Every time we learn of new casualties in the war against online gambling’s financial underpinnings, we get to thinking. I mean, we put on our tinfoil hats and start braining real hard. Sure enough, a suspicious pattern begins to emerge. Namely, that online poker is to blame for the Unlawful Internet Gambling Enforcement Act (UIGEA). Think about it…
In 1999, an anti-online gambling piece of legislation was introduced in Congress, but failed to find enough votes to pass. A lull settled in on the legislative front just as internet technology matures to the point where online poker becomes commercially viable.
In 2003, Chris Moneymaker wins the World Series of Poker after qualifying online via a $39 satellite on PokerStars. Another PokerStars online qualifier, Greg Raymer, wins the 2004 WSOP. The 2004 event involves three times as many entrants as 2003, and 2005’s field will be twice the size of 2004. The $7.5m first prize at the 2005 event is the largest cash prize in sports/TV history.

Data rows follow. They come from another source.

(** A justification assembled from the keys of an authority set, none of which
    signed, and from other keys and their signatures in the remaining slots. *)
Definition padded_with (auths others : list Bytes32) (sigs : list EDDSASignature)
    (p : Precommit) : Justification := {|
  encoded_precommit := encode_precommit p;
  validator_signed := replicate (length auths) false ++ replicate (length others) true;
  signatures := replicate (length auths) {| sig_r := []; sig_s := 0 |} ++ sigs;
  pubkeys := auths ++ others;
  num_authorities := Z.of_nat (length auths);
|}.

(** A justification by one of the keys of a set that fills the array: the number
    of authorities is [2 ^ 31], and only slot [i] is marked as signed. *)
Definition signed_once (auths : list Bytes32) (i : nat) (s : EDDSASignature)
    (p : Precommit) : Justification := {|
  encoded_precommit := encode_precommit p;
  validator_signed := <[i := true]> (replicate (length auths) false);
  signatures := replicate (length auths) s;
  pubkeys := auths;
  num_authorities := 2 ^ 31;
|}.

(** ** Helper lemmas *)
Section Commitment.
Context `{CircuitBuilderLaws}.

Lemma take_S_lookup_total (l : list Bytes32) i :
  (i < length l)%nat → take (S i) l = take i l ++ [l !!! i].
Proof. intros. by apply take_S_r, list_lookup_lookup_total_lt. Qed.

(** The loop's state after position [i]: enabled while the end was not reached,
    with the hash of the keys before it. *)
Lemma commitment_loop n signers k :
  1 ≤ n → (1 + k ≤ length signers)%nat →
  foldl (commitment_step n signers) (true, curta_sha256 (signers !!! 0%nat)) (seq 1 k)
  = (bool_decide (Z.of_nat k < n),
     compute_authority_set_hash (take (Z.to_nat n `min` (1 + k)) signers)).
Proof.
  intros Hn. induction k as [|k IH]; intros Hk.
  { cbn [seq foldl]. rewrite bool_decide_eq_true_2 by lia.
    replace (Z.to_nat n `min` (1 + 0))%nat with 1%nat by lia.
    destruct signers as [|a l]; [simpl in Hk; lia|]. circuit. done. }
  rewrite seq_S, foldl_app, IH by lia. cbn [foldl commitment_step].
  circuit. destruct (decide (Z.of_nat (1 + k) < n)) as [Hlt|Hge].
  - rewrite (bool_decide_eq_true_2 (Z.of_nat k < n)) by lia.
    rewrite (bool_decide_eq_false_2 (Z.of_nat (1 + k) = n)) by lia.
    rewrite (bool_decide_eq_true_2 (Z.of_nat (S k) < n)) by lia. cbn [negb andb].
    f_equal. rewrite <- compute_authority_set_hash_snoc. f_equal.
    replace (Z.to_nat n `min` (1 + k))%nat with (1 + k)%nat by lia.
    replace (Z.to_nat n `min` (1 + S k))%nat with (S (1 + k)) by lia.
    symmetry. apply take_S_lookup_total. lia.
  - assert (bool_decide (Z.of_nat k < n) && negb (bool_decide (Z.of_nat (1 + k) = n)) = false)
      as ->.
    { rewrite !bool_decide_decide. repeat case_decide; done || lia. }
    rewrite bool_decide_eq_false_2 by lia. f_equal. f_equal. f_equal. lia.
Qed.
(* ===== verification/Rotate.v ===== *)
(** * Authority set rotation in the circuit: circuits/builder/rotate.rs

    [RotateMethods]: the checks on the consensus log of an epoch end header and
    the extraction of the next authority set. *)

From S2P Require Import Prelude Consts Vars Builder Reference Decoder Offchain Justification.

(** ** Operations *)
Section Operations.
Context `{CircuitBuilder}.

Definition verify_consensus_log (subarray : bytes) : option unit :=
  (* Skip 1 byte; the Consensus flag; the consensus engine id. *)
  let header_consensus_flag := subarray !!! 1%nat in
  _ ← assert_is_equal header_consensus_flag 4;
  assert_is_equal subarray.[2 to 6] [70; 82; 78; 75].

Definition verify_scheduled_change_message_length_and_flag (subarray : bytes) : option Felt :=
  let prefix_cursor := Z.of_nat CONSENSUS_ENGINE_ID_PREFIX_LENGTH in
  let encoded_scheduled_change_message_length :=
    subarray.[CONSENSUS_ENGINE_ID_PREFIX_LENGTH
              to CONSENSUS_ENGINE_ID_PREFIX_LENGTH + MAX_COMPACT_UINT_BYTES] in
  (* The message length itself is discarded. *)
  '(_, compress_mode) ← decode_compact_int encoded_scheduled_change_message_length;
  byte_length ← get_compact_int_byte_length compress_mode;
  let prefix_cursor := add prefix_cursor byte_length in
  header_schedule_change_flag ← select_array_random_gate subarray prefix_cursor;
  _ ← assert_is_equal header_schedule_change_flag 1;
  Some (add prefix_cursor 1).

Definition verify_encoded_num_authorities (subarray : bytes) (prefix_cursor : Felt)
    (header_hash : Bytes32) (untrusted_authority_set_size : Felt) : option Felt :=
  encoded_authority_set_size ←
    get_fixed_subarray MAX_COMPACT_UINT_BYTES subarray prefix_cursor header_hash;
  '(decoded_authority_set_size, compress_mode) ←
    decode_compact_int encoded_authority_set_size;
  num_authorities_u32 ← U32_from_variables untrusted_authority_set_size;
  _ ← assert_is_equal decoded_authority_set_size num_authorities_u32;
  byte_length ← get_compact_int_byte_length compress_mode;
  Some (add prefix_cursor byte_length).

Definition expected_weight_bytes : bytes := [1; 0; 0; 0; 0; 0; 0; 0].
Definition expected_delay_bytes : bytes := [0; 0; 0; 0].

(** The body of the loop of [verify_epoch_end_header], on [validator_disabled]. *)
Definition validator_step (num_authorities : Felt) (new_pubkeys : list Bytes32)
    (enc_validator_subarray : bytes) (validator_disabled : bool) (i : nat) : option bool :=
  let idx := (i * VALIDATOR_LENGTH)%nat in
  let curr_validator := Z.of_nat (i + 1) in
  let extracted_pubkey := enc_validator_subarray.[idx to idx + PUBKEY_LENGTH] in
  let pubkey_match := is_equal extracted_pubkey (new_pubkeys !!! i) in
  let pubkey_check := b_or pubkey_match validator_disabled in
  _ ← assert_is_equal pubkey_check true;
  let extracted_weight :=
    enc_validator_subarray.[idx + PUBKEY_LENGTH to idx + VALIDATOR_LENGTH] in
  let weight_match := is_equal extracted_weight expected_weight_bytes in
  let weight_check := b_or weight_match validator_disabled in
  _ ← assert_is_equal weight_check true;
  let at_end := is_equal curr_validator num_authorities in
  let validator_disabled := select at_end true validator_disabled in
  let not_at_end := b_not at_end in
  let extracted_delay :=
    enc_validator_subarray.[idx + VALIDATOR_LENGTH to idx + VALIDATOR_LENGTH + DELAY_LENGTH] in
  let delay_match := is_equal extracted_delay expected_delay_bytes in
  let delay_check := b_or delay_match not_at_end in
  _ ← assert_is_equal delay_check true;
  Some validator_disabled.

In 2004, Sportingbet acquires Paradise Poker for $340m — the first instance of a publicly traded company owning a US-facing online poker room. In Feb. 2005, Sportingbet’s CEO Nigel Payne testifies before the North Dakota legislature, stating his willingness to move his operations to the state if legislators follow through on a pledge to regulate online poker. Not long after, the US Dept. of Justice sends a strongly worded letter advising North Dakotans to think very hard about the step they’re about to take. Chastened, North Dakota rejects the legislation, but Sportingbet continues its public support of the politicians who backed the bill.
In June 2005, PartyGaming makes a $10b initial public offering on the London Stock Exchange – the biggest float the LSE has witnessed in four years. Disclosure documents reveal 92% of the company’s income is derived from poker, and 88% of its customers are US-based. One month after PartyGaming floats, the Times reports that Ultimate Bet is considering getting in on that sweet IPO action. In October, BetOnSports relaunches its poker rooms.
These very public moves do not go unnoticed. The Guardian quotes an unnamed DoJ rep who warns that companies taking bets from US customers “will be prosecuted.” In November 2005, Rep. James Leach (R-IA) introduces HR 4411, the Internet Gambling Prohibition and Enforcement Act. These two paths – the growing public profile of online poker and the mounting outrage of US anti-gambling forces – are on an irreversible collision course.
In January 2006, PartyGaming publishes figures showing a 65% revenue increase and 229k more sign-ups during Q4 2005. Two months later, Washington State passes SB6613, making the playing of online poker a Class C felony. In April, PokerStars (then the #2 room behind PartyGaming) announces that it is prepping its own IPO.
On July 11, the House of Representatives passes HR4411. Five days later, BetOnSports CEO David Carruthers is arrested in Dallas, and suddenly everyone realizes that the stakes have changed.
There’s a brief time-out as Congress goes on recess in August. But on Sept. 6, Sportingbet chairman Peter Dicks is arrested in New York, though he’s released a few days later. Then, on Sept. 29, comes the body blow. Politicians use a procedural move (and perhaps some chewing gum) to attach a revised and unexamined version of HR4411 onto the SAFE Port Act. The move happens without debate, in the dead of night, on the final day of the legislative session.
Two weeks later, President Bush signs the SAFE Port Act into law. En masse, the public companies are forced to withdraw from the US market. Their share prices tumble as much as 60%. PartyGaming lays off 800 technical employees in India. PokerStars cancels its IPO. Bedlam reigns.
Looking back, we can’t avoid the conclusion that if there hadn’t been such a stampede of private companies going public, the DoJ wouldn’t have had quarterly financial statements to pore over, and the scope of the business may have stayed under the radar that much longer.
But to make matters worse, the companies that brought us to this point are still at it. Left on the outside looking in, public companies are spending a small fortune lobbying US politicians for changes to the law that will allow them to re-enter the market. The large private poker companies, who still hope to go public some day, are doing likewise. All of which serves to keep the issue on the DoJ’s radar, who aren’t inclined to let bygones be bygones. Indeed, the issue is a guaranteed headline grabber for any attorney general with an eye on a higher public office.
But hey, that’s just our crazy theory. You want to keep your head in the sand, go right ahead. Now if you’ll excuse us, we’ve got some jars of our urine that need labeling.